Als ich satt war, sah ich zu meinem Gegenüber auf. Sie hatte bereits den Blick auf mich gerichtet, dann sagte sie: "War das Essen zu deiner Zufriedenheit?“ „Ja, danke,“ antwortete ich. Lore lächelte zufrieden: „Was hältst du davon, wenn wir ab jetzt immer gemeinsam speisen?“ Ich nickte. Was hätte ich auch anderes tun sollen? Ablehnen konnte ich ja schlecht, außerdem war mir Lore auf eine mütterliche Art und Weise sympathisch.

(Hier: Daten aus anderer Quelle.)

(** The promise is settled, or its request goes to the browser. *)
Lemma settle_ok config d ok r st url : ok = isSuccess (r_status r) -> http_okx [config] st promises -> h_futures st !! d = Some Unsettled -> h_requests st !! d = None ->
  (exists W, h_waiting st = W ++ [(d, config)]) -> ~ live st d -> http_ok (settle d ok r st) ((d, url) :: promises).
Proof.
  intros Hok O Hf Hr [W HW] Hn. destruct (settle_frame d ok r st) as (F1 & F2 & F3 & F4 & F5 & F6 & F7).
  assert (Hd : live (settle d ok r st) d) by (left; apply settle_done; by eexists).
  assert (Hm : more_live st (settle d ok r st)) by (intros x [Hx|Hx]; [left; by apply settle_settled|right; by rewrite F5]).
  assert (Hfut : forall x, x <> d -> h_futures (settle d ok r st) !! x = h_futures st !! x).
  { intros x Hx. unfold settle. rewrite Hf. cbn. by rewrite lookup_insert_ne by congruence. }
  destruct O as [O1 O2 O3 O4 O5 O8 O6 O7]. constructor; rewrite ?F1, ?F2, ?F5, ?F6; try done.
  - intros x Hx. destruct (decide (x = d)) as [->|Hne]; [by rewrite O1 in Hf|]. rewrite Hfut by done. by apply O1.
  - intros x p Hx. rewrite Hfut; [by apply O2|]. congruence.
  - intros k c Hk. destruct (O3 k c Hk) as [? Hc]. split; [done|]. intros u x Hx. destruct (Hc u x Hx). split; [by apply Hm|done].
  - eapply (pending_found config d st); [exact O5|done| |done|done]. exists W. rewrite F4. split; [done|]. by right.
  - intros x ok' r'. destruct (decide (x = d)) as [->|Hne]; [|rewrite Hfut by done; apply O8].
    unfold settle. rewrite Hf. cbn. rewrite lookup_insert_eq. by intros [= <- <-].
  - intros x u. rewrite elem_of_cons. intros [[= -> ->]|Hx]; [split; [done|by rewrite Hr]|]. destruct (O7 x u Hx). split; [by apply Hm|done].
Qed.
Lemma backend_ok config d url cache st : http_okx [config] st promises -> h_futures st !! d = Some Unsettled -> h_requests st !! d = None ->
  (exists W, h_waiting st = W ++ [(d, config)]) -> ~ live st d -> (forall k, cache = Some k -> is_Some (h_caches st !! k)) ->
  http_ok (httpBackend d config url cache st) ((d, url) :: promises).
Proof.
  intros [O1 O2 O3 O4 O5 O8 O6 O7] Hf Hr [W HW] Hn Hk. set (st' := httpBackend d config url cache st).
  assert (Hd : live st' d) by (right; cbn; rewrite lookup_insert_eq; by eexists).
  assert (Hm : more_live st st').
  { intros x [Hx|[p Hx]]; [by left|right]. cbn. rewrite lookup_insert_ne by congruence. by eexists. }
  assert (Hreq : forall x u, live st x -> (forall p, h_requests st !! x = Some p -> p_url p = u) ->
    live st' x /\ forall p, h_requests st' !! x = Some p -> p_url p = u).
  { intros x u Hx Hu. split; [by apply Hm|]. intros p. cbn. rewrite lookup_insert_ne by congruence. apply Hu. }
  constructor; cbn; try done.
  - intros r p. rewrite lookup_insert_Some. intros [[<- <-]|[_ E]]; [done|by apply O2].
  - intros k c Hc. destruct (O3 k c Hc) as [? Hx]. split; [done|]. intros u x Hx2. destruct (Hx u x Hx2). exact (Hreq x u ltac:(done) ltac:(done)).
  - intros r p k. rewrite lookup_insert_Some. intros [[<- <-]|[_ E]]; [apply Hk|by eapply O4].
  - apply (pending_found config d st st'); [exact O5|done| |done|done]. exists W. split; [done|]. by right.
  - rewrite map_size_insert_None by done. lia.
  - intros x u. rewrite elem_of_cons. intros [[= -> ->]|Hx].
    + split; [done|]. intros p. cbn. rewrite lookup_insert_eq. by intros [= <-].
    + destruct (O7 x u Hx). exact (Hreq x u ltac:(done) ltac:(done)).
Qed.

Lemma wait_ok config d st url : http_okx [config] st promises -> live st d -> (forall p, h_requests st !! d = Some p -> p_url p = url) ->
  http_ok (wait d config st) ((d, url) :: promises).
Proof.
  intros [O1 O2 O3 O4 O5 O8 O6 O7] Hd Hu. constructor; try done.
  - apply (pending_found config d st (wait d config st)); [exact O5|done| |exact Hd|by intros x]. exists (h_waiting st). split; [done|by left].
  - intros x u. rewrite elem_of_cons. intros [[= -> ->]|Hx]; [done|by apply O7].
Qed.

Lemma get_unbounded {V} k (c : cache V) : bounded c = false -> Cache.get k c = (c, c_data c !! k).
Proof. unfold Cache.get. by intros ->. Qed.
Lemma put_unbounded {V} k v (c : cache V) : bounded c = false -> exists n, Cache.put k (Some v) c = Ok (with_data n (<[k := v]> (c_data c)) c, Some v).
Proof.
  intros Hb. unfold Cache.put. rewrite Hb. cbn. unfold bounded in Hb. destruct (c_capacity c); [done|]. by eexists.
Qed.

Lemma send_ok config url cache st p st' : http_ok st promises -> sendReq config url cache st = (Ok p, st') -> http_ok st' ((p, url) :: promises).
Proof.
  intros O E. destruct (started_ok config st O) as [S Hn]. unfold sendReq in E. cbn [new_deferred] in E.
  fold (started config st) in E. change (wait (h_next st) config _) with (started config st) in E.
  assert (Hf : h_futures (started config st) !! h_next st = Some Unsettled) by (cbn; by rewrite lookup_insert_eq).
  assert (Hr : h_requests (started config st) !! h_next st = None).
  { destruct (h_requests (started config st) !! h_next st) eqn:Er; [|done]. destruct Hn. right. by eexists. }
  assert (HW : exists W, h_waiting (started config st) = W ++ [(h_next st, config)]) by by eexists.
  destruct cache as [k|]; [|injection E as <- <-; by apply backend_ok].
  set (st1 := started config st) in *. destruct (h_caches st1 !! k) as [c|] eqn:Ek; [|done].
  destruct (ok_caches _ _ _ S k c Ek) as [Hb Hc]. rewrite get_unbounded in E by done.
  assert (S2 : http_okx [config] (set_caches (<[k := c]> (h_caches st1)) st1) promises) by by apply (set_cache_ok _ _ k c).
  destruct (c_data c !! url) as [[d|status data hs text|data]|] eqn:Ec.
  - injection E as <- <-. destruct (Hc url d Ec) as [Hd Hu]. by apply wait_ok.
  - injection E as <- <-. by apply (settle_ok config).
  - assert (E' : (Ok (h_next st), resolvePromise (h_next st) config data 200 (HeadersObject []) (js "OK") (set_caches (<[k := c]> (h_caches st1)) st1)) = (Ok p, st') :> (result js_error nat * http))
      by by destruct data.
    injection E' as <- <-. by apply (settle_ok config).
  - destruct (put_unbounded url (CPromise (h_next st)) c Hb) as [n Ep]. rewrite Ep in E. injection E as <- <-.
    set (st2 := set_caches (<[k := c]> (h_caches st1)) st1) in *.
    assert (B : http_ok (httpBackend (h_next st) config url (Some k) st2) ((h_next st, url) :: promises)).
    { apply backend_ok; [exact S2|exact Hf|exact Hr|exact HW|exact Hn|]. intros k' [= <-]. cbn. rewrite lookup_insert_eq. by eexists. }
    eapply (set_cache_ok _ _ k c) in B; [exact B|cbn; by rewrite lookup_insert_eq|done|].
    intros u d. cbn. rewrite lookup_insert_Some. intros [[<- [= <-]]|[_ Hx]].
    + split; [right; cbn; rewrite lookup_insert_eq; by eexists|]. intros q. rewrite lookup_insert_eq. by intros [= <-].
    + destruct (ok_caches _ _ _ B k c ltac:(cbn; by rewrite lookup_insert_eq)) as [_ Hx2]. by apply Hx2.
Qed.
End Steps.

(** ** The end of a request *)

Definition finished (r : nat) (ok : bool) (resp : response) (caches : gmap nat (cache centry)) (st : http) : http :=
  Http (<[r := Answered ok resp]> (h_futures st)) (h_next st) caches (h_pendingRequests st) (h_waiting st) (delete r (h_requests st))
       (h_outstanding st - 1) (h_sent st).

(** No new promise in the caches. *)
Definition fewer_promises (caches caches' : gmap nat (cache centry)) : Prop :=
  (forall k, is_Some (caches !! k) -> is_Some (caches' !! k)) /\
  forall k c', caches' !! k = Some c' -> exists c, caches !! k = Some c /\ bounded c' = bounded c /\
    forall url d, c_data c' !! url = Some (CPromise d) -> c_data c !! url = Some (CPromise d).

Lemma finished_ok r p ok resp caches st ps : ok = isSuccess (r_status resp) -> http_ok st ps -> h_requests st !! r = Some p -> fewer_promises (h_caches st) caches ->
  http_ok (finished r ok resp caches st) ps.
Proof.
  intros Hok [O1 O2 O3 O4 O5 O8 O6 O7] Hr [Hk Hc]. set (st' := finished r ok resp caches st).
  assert (Hm : more_live st st').
  { intros d Hd. destruct (decide (d = r)) as [->|Hne]; [left; unfold is_settled; cbn; by rewrite lookup_insert_eq|].
    destruct Hd as [Hd|Hd]; [left; unfold is_settled in *; cbn; by rewrite lookup_insert_ne by congruence|right; cbn; by rewrite lookup_delete_ne by congruence]. }
  assert (Hu : forall d u, (forall p, h_requests st !! d = Some p -> p_url p = u) -> forall p, h_requests st' !! d = Some p -> p_url p = u).
  { intros d u Hd q. cbn. rewrite lookup_delete_Some. intros [_ E]. by apply Hd. }
  constructor; try done.
  - intros d Hd. cbn. rewrite lookup_insert_ne; [by apply O1|]. intros <-. destruct (O2 r p Hr) as [_ E]. by rewrite O1 in E.
  - intros d q. cbn. rewrite lookup_delete_Some. intros [Hne E]. rewrite lookup_insert_ne by done. by apply O2.
  - intros k c' E. destruct (Hc k c' E) as (c & Ec & -> & Hp). destruct (O3 k c Ec) as [? Hx]. split; [done|].
    intros u d Hd. destruct (Hx u d (Hp u d Hd)) as [H1 H2]. split; [by apply Hm|by apply Hu].
  - intros d q k. cbn. rewrite lookup_delete_Some. intros [_ E] Eq. apply Hk. by eapply O4.
  - by apply (pending_mono [] st st').
  - intros d ok' resp'. cbn. rewrite lookup_insert_Some. intros [[_ [= <- <-]]|[_ E]]; [done|by eapply O8].
  - cbn. rewrite map_size_delete_Some by (by eexists). assert (size (h_requests st) <> 0) by (intros Hs; apply map_size_empty_inv in Hs; by rewrite Hs in Hr). lia.
  - intros d u Hd. destruct (O7 d u Hd) as [H1 H2]. split; [by apply Hm|by apply Hu].
Qed.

Ich saß auf meinem Bett und sah der Sonne zu, wie sich hinter die Berge verzog. Je dunkler es wurde, desto nervöser wurde ich. Hatte Atrix Penelope oder Lore eingeweiht? Was würde mir als Strafe drohen, wenn wir erwischt werden würden? Mir schossen viele Zweifel durch den Kopf. Ich musste mich ablenken, und das Einzige, was mir einfiel war zu meditieren. Ich musste sowieso für meinen Unterricht üben. Ich setzte mich auf den Boden und verschränkte meine Beine. Ich hatte nicht vor mich in meinen inneren Raum zu begeben, aber ein paar Atemübungen waren ja auch üben. Ich versuchte ruhig zu werden, jedoch ohne meine Augen zu schließen. Ich achtete darauf wie sich meine Lunge füllte und leerte und versuchte diesen Vorgang zu verlangsamen. Ich spürte mein Blut durch den Körper pulsieren und merkte, wie es langsamer und ruhiger wurde. Ich starrte auf die Wand vor mir und mein Geist wurde mehr und mehr nur von dem pulsieren meines Blutes und dem rauschen meines Atems erfüllt. Ich fühlte mich meinem Körper auf einmal näher als sonst. Es war, als könnte ich bestimmen wie schnell mein Herz schlug. Ich konnte fühlen wie die Herzklappen zuckten. So blieb ich, fasziniert von dieser Erfahrung, eine Weile in dieser Trance. Irgendwann holte ich mich mit einem Kopfschütteln in die Realität zurück. Mein Blick fiel aus dem Fenster. Es war dunkel, sehr dunkel, mitten in der Nacht musste es inzwischen sein. Schnell hüllte ich mich in einen dunklen Mantel und verließ geräuschlos das Zimmer.